• Stored items:
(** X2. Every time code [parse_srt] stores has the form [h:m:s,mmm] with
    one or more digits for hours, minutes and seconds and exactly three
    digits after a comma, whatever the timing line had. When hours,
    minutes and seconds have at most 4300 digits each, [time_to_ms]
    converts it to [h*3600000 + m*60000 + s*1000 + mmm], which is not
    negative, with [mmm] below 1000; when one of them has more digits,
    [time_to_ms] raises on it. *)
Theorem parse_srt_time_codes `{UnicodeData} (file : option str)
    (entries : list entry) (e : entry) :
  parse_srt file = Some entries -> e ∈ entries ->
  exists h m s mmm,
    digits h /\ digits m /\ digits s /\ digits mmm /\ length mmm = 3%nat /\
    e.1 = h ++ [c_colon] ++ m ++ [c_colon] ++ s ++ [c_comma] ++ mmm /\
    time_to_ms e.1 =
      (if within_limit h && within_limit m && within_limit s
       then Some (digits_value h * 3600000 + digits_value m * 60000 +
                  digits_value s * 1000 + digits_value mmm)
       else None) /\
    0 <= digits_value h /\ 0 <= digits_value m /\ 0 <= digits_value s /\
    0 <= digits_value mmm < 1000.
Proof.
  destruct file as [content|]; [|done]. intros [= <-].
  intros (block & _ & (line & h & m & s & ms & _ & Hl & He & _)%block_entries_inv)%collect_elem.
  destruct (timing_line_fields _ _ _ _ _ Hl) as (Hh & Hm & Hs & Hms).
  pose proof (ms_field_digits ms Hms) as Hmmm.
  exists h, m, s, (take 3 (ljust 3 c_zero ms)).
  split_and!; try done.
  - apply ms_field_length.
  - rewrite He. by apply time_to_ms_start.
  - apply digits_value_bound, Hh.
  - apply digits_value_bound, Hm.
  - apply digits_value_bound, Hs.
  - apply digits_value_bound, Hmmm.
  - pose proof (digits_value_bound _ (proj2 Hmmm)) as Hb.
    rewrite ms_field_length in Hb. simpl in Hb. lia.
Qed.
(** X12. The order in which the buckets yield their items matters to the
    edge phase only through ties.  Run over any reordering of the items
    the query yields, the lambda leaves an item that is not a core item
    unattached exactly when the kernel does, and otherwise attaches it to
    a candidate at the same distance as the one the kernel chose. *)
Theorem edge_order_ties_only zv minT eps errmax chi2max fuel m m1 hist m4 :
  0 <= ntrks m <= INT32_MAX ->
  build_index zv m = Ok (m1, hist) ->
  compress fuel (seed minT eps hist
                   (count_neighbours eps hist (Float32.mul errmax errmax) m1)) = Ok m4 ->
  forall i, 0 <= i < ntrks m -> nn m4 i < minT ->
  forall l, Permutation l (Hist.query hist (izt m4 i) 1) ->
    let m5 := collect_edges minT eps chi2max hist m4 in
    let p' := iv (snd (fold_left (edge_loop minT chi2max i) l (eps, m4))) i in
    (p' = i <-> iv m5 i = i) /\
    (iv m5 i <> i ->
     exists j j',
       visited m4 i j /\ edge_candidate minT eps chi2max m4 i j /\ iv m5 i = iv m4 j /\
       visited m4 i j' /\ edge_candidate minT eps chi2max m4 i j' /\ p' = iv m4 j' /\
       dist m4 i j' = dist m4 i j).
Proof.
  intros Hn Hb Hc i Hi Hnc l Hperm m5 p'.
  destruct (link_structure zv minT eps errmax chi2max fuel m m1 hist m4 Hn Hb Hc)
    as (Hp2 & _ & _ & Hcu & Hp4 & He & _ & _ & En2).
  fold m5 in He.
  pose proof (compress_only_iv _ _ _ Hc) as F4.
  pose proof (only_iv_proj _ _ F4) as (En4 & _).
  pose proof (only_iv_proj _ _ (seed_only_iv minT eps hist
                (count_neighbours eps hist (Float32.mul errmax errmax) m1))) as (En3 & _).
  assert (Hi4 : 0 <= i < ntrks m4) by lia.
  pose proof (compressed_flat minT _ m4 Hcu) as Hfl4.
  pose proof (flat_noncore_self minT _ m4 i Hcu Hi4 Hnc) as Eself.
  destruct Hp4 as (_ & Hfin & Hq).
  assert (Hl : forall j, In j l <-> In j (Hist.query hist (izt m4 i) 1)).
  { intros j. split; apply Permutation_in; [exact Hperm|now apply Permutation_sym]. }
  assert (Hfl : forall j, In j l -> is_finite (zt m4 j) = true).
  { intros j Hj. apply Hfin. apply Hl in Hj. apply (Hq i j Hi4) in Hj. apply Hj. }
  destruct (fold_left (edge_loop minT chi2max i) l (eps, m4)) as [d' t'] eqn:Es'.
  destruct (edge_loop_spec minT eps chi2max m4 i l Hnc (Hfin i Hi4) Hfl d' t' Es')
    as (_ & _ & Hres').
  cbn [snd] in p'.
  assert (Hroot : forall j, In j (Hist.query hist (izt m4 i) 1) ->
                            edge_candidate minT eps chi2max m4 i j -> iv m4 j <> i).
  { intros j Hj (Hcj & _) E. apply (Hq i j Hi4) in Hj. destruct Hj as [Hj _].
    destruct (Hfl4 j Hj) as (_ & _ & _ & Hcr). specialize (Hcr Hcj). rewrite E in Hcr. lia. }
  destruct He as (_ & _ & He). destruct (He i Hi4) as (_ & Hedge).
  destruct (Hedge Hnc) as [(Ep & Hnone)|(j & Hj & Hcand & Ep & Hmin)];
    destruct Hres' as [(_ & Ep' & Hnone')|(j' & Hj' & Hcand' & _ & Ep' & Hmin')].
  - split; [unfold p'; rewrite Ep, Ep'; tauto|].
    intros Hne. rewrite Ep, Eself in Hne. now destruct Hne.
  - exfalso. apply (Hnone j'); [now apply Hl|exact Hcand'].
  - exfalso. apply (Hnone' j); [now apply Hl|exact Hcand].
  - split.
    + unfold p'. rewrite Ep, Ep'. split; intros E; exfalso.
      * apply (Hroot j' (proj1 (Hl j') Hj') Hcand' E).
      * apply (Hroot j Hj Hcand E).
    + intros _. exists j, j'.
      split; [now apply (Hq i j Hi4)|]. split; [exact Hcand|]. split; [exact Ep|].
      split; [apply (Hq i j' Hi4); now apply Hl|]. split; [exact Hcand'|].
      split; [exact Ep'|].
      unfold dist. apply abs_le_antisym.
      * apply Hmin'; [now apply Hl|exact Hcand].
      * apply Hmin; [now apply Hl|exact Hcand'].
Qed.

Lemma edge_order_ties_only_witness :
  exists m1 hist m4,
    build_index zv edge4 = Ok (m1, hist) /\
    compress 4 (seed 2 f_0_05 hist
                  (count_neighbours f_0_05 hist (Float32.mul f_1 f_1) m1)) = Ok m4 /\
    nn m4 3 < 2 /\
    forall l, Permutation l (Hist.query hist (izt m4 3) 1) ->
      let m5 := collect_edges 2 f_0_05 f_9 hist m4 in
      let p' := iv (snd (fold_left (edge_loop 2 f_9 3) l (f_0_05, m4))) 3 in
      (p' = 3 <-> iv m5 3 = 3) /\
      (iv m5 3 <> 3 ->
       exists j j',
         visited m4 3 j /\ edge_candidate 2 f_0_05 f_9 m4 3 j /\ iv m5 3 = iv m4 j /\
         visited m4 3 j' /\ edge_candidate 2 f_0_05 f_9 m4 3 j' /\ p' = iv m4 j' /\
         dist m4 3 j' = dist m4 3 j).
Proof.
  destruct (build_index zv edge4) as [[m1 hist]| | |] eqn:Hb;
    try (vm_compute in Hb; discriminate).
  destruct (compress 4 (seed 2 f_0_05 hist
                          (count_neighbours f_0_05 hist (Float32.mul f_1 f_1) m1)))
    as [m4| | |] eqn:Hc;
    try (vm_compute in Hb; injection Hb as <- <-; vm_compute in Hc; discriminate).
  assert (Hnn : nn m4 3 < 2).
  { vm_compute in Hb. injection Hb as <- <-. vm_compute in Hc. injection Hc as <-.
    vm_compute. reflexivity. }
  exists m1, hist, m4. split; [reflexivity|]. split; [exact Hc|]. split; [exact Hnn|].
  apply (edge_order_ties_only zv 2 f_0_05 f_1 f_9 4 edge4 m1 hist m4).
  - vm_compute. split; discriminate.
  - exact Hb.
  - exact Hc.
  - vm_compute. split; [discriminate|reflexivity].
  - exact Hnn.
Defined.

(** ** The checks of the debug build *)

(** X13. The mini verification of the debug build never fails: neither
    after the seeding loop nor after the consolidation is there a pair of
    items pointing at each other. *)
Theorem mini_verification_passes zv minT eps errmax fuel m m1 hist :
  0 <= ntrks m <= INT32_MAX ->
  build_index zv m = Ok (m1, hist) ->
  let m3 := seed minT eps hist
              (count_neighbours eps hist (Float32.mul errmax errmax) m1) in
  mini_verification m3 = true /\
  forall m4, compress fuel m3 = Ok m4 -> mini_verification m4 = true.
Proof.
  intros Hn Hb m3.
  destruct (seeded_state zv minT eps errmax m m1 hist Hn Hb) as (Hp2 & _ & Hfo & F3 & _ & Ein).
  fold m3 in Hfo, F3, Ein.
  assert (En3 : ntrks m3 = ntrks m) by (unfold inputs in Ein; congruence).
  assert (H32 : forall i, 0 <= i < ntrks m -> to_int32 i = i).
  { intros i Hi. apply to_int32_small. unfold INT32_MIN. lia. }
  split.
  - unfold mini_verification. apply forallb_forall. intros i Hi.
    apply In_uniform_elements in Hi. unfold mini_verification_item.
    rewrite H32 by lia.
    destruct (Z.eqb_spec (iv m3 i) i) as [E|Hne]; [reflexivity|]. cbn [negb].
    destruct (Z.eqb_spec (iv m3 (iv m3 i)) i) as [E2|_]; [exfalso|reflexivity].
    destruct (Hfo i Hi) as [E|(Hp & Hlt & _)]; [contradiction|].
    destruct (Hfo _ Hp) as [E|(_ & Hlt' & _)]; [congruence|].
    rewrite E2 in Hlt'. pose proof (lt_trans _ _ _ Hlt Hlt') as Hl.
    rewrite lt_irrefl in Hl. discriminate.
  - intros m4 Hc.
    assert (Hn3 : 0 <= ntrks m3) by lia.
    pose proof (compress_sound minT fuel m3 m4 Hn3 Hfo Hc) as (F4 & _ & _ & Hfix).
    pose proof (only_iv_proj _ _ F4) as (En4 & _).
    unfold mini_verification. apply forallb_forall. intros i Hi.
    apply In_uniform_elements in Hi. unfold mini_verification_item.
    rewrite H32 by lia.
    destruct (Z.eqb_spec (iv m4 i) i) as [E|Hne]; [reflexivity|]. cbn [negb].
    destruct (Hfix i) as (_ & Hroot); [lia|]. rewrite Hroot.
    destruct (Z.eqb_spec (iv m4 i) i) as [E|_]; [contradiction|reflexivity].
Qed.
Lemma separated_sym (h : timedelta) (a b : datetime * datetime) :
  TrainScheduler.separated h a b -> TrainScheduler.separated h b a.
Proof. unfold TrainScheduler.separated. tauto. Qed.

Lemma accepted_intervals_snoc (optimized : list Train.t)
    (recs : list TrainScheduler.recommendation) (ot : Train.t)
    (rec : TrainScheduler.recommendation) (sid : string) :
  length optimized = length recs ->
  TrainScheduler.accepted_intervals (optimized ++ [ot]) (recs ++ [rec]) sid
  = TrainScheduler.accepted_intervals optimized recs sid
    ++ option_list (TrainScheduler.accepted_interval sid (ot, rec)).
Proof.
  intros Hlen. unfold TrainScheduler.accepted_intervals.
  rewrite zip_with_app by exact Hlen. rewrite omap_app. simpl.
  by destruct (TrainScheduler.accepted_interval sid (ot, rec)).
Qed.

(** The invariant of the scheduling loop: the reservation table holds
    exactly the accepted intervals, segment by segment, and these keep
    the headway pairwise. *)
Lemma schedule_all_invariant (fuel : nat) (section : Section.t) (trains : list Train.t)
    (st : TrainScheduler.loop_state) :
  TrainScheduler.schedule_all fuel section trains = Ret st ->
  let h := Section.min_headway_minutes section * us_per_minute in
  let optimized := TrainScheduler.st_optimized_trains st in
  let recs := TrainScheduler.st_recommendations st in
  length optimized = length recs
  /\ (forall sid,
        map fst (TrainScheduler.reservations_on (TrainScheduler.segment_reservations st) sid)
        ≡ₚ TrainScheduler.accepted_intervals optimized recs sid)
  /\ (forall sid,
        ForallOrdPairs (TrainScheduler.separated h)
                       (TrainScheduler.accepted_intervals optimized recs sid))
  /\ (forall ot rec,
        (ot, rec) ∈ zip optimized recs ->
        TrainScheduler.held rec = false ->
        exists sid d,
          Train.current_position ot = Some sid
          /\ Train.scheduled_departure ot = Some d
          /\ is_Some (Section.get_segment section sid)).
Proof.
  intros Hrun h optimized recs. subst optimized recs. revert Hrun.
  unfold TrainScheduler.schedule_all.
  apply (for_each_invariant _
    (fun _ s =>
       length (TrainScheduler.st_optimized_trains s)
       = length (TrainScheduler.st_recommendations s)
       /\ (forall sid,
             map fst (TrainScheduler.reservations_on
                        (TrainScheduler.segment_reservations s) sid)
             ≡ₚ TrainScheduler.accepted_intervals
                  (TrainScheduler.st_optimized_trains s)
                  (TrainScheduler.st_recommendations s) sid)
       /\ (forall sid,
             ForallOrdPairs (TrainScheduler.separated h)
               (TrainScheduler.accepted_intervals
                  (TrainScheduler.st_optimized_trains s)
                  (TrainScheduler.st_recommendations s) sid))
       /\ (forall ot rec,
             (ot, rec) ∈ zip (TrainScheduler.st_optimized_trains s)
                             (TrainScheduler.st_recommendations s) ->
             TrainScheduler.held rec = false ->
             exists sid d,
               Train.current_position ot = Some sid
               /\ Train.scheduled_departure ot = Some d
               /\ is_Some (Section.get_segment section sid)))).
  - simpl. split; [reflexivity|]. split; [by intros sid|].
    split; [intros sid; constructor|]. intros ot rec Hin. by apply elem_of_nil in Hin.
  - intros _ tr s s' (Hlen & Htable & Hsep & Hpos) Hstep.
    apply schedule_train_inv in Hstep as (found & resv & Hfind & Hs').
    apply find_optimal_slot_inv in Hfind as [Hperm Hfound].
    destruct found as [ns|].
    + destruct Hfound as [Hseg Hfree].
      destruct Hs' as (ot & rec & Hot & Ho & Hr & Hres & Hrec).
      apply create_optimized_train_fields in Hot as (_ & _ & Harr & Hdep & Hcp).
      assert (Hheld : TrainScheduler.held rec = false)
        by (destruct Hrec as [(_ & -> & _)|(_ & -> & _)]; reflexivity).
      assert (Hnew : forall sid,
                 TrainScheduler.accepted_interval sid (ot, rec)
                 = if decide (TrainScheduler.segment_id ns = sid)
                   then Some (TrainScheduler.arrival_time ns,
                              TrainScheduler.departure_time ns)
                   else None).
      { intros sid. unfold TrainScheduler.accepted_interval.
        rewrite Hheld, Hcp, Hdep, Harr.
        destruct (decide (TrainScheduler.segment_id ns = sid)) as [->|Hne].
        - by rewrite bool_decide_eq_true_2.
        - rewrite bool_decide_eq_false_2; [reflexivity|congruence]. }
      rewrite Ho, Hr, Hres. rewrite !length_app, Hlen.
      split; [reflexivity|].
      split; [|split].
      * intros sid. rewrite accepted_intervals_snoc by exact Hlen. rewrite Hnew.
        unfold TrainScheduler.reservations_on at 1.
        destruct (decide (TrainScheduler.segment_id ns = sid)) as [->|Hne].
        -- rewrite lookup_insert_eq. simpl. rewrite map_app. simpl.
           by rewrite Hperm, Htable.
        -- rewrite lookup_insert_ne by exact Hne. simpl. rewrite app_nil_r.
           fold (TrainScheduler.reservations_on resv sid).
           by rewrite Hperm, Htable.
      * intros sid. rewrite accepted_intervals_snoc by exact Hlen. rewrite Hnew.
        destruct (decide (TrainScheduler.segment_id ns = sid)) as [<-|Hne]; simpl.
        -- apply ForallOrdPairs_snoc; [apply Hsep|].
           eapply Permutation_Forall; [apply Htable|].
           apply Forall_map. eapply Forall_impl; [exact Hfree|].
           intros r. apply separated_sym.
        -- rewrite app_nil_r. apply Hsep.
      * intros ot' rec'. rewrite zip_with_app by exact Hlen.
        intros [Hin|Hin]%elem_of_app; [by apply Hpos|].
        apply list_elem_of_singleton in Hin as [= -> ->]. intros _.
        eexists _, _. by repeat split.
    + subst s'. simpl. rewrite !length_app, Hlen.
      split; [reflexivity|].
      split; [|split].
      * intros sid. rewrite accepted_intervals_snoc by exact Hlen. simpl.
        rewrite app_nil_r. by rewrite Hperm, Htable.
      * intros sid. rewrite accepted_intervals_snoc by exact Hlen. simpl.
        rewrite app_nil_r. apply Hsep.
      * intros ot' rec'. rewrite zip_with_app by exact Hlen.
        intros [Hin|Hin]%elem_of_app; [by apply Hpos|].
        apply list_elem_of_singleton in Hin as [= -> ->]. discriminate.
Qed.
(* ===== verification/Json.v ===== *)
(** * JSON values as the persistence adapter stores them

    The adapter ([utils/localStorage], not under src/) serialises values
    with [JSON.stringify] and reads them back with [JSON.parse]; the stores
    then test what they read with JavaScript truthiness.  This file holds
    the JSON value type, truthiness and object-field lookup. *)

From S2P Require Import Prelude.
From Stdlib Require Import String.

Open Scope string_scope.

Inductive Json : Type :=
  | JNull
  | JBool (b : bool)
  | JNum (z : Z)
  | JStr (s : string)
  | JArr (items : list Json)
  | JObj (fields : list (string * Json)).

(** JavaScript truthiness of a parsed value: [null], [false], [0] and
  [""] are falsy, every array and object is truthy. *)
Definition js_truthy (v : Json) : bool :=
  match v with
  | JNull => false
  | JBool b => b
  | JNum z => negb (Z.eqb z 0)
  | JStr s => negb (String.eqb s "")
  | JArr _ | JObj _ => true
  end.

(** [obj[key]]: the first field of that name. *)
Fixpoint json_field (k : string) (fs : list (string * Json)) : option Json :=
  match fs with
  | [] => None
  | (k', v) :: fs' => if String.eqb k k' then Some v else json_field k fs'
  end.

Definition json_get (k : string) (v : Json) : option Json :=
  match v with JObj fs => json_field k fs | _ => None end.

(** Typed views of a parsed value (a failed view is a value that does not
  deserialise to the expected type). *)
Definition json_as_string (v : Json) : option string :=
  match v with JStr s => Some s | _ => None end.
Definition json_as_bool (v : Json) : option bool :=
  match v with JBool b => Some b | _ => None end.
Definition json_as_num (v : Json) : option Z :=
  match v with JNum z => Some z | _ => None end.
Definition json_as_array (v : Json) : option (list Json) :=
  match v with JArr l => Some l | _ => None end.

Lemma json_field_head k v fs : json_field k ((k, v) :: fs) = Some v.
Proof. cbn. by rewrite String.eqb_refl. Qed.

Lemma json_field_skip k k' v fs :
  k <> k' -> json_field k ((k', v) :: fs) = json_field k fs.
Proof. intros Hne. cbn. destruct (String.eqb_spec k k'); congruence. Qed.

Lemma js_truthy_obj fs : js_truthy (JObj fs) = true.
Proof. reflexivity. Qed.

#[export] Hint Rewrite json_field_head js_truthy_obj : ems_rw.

• Task statement:
Could you return exactly the lines above from the line with "apply list_elem_of_singleton in Hin as [= -> ->]. discriminate." to the line with "From S2P Require Import Prelude.", both included, and nothing else?

• Response box:
        apply list_elem_of_singleton in Hin as [= -> ->]. discriminate.
Qed.
(* ===== verification/Json.v ===== *)
(** * JSON values as the persistence adapter stores them

    The adapter ([utils/localStorage], not under src/) serialises values
    with [JSON.stringify] and reads them back with [JSON.parse]; the stores
    then test what they read with JavaScript truthiness.  This file holds
    the JSON value type, truthiness and object-field lookup. *)

From S2P Require Import Prelude.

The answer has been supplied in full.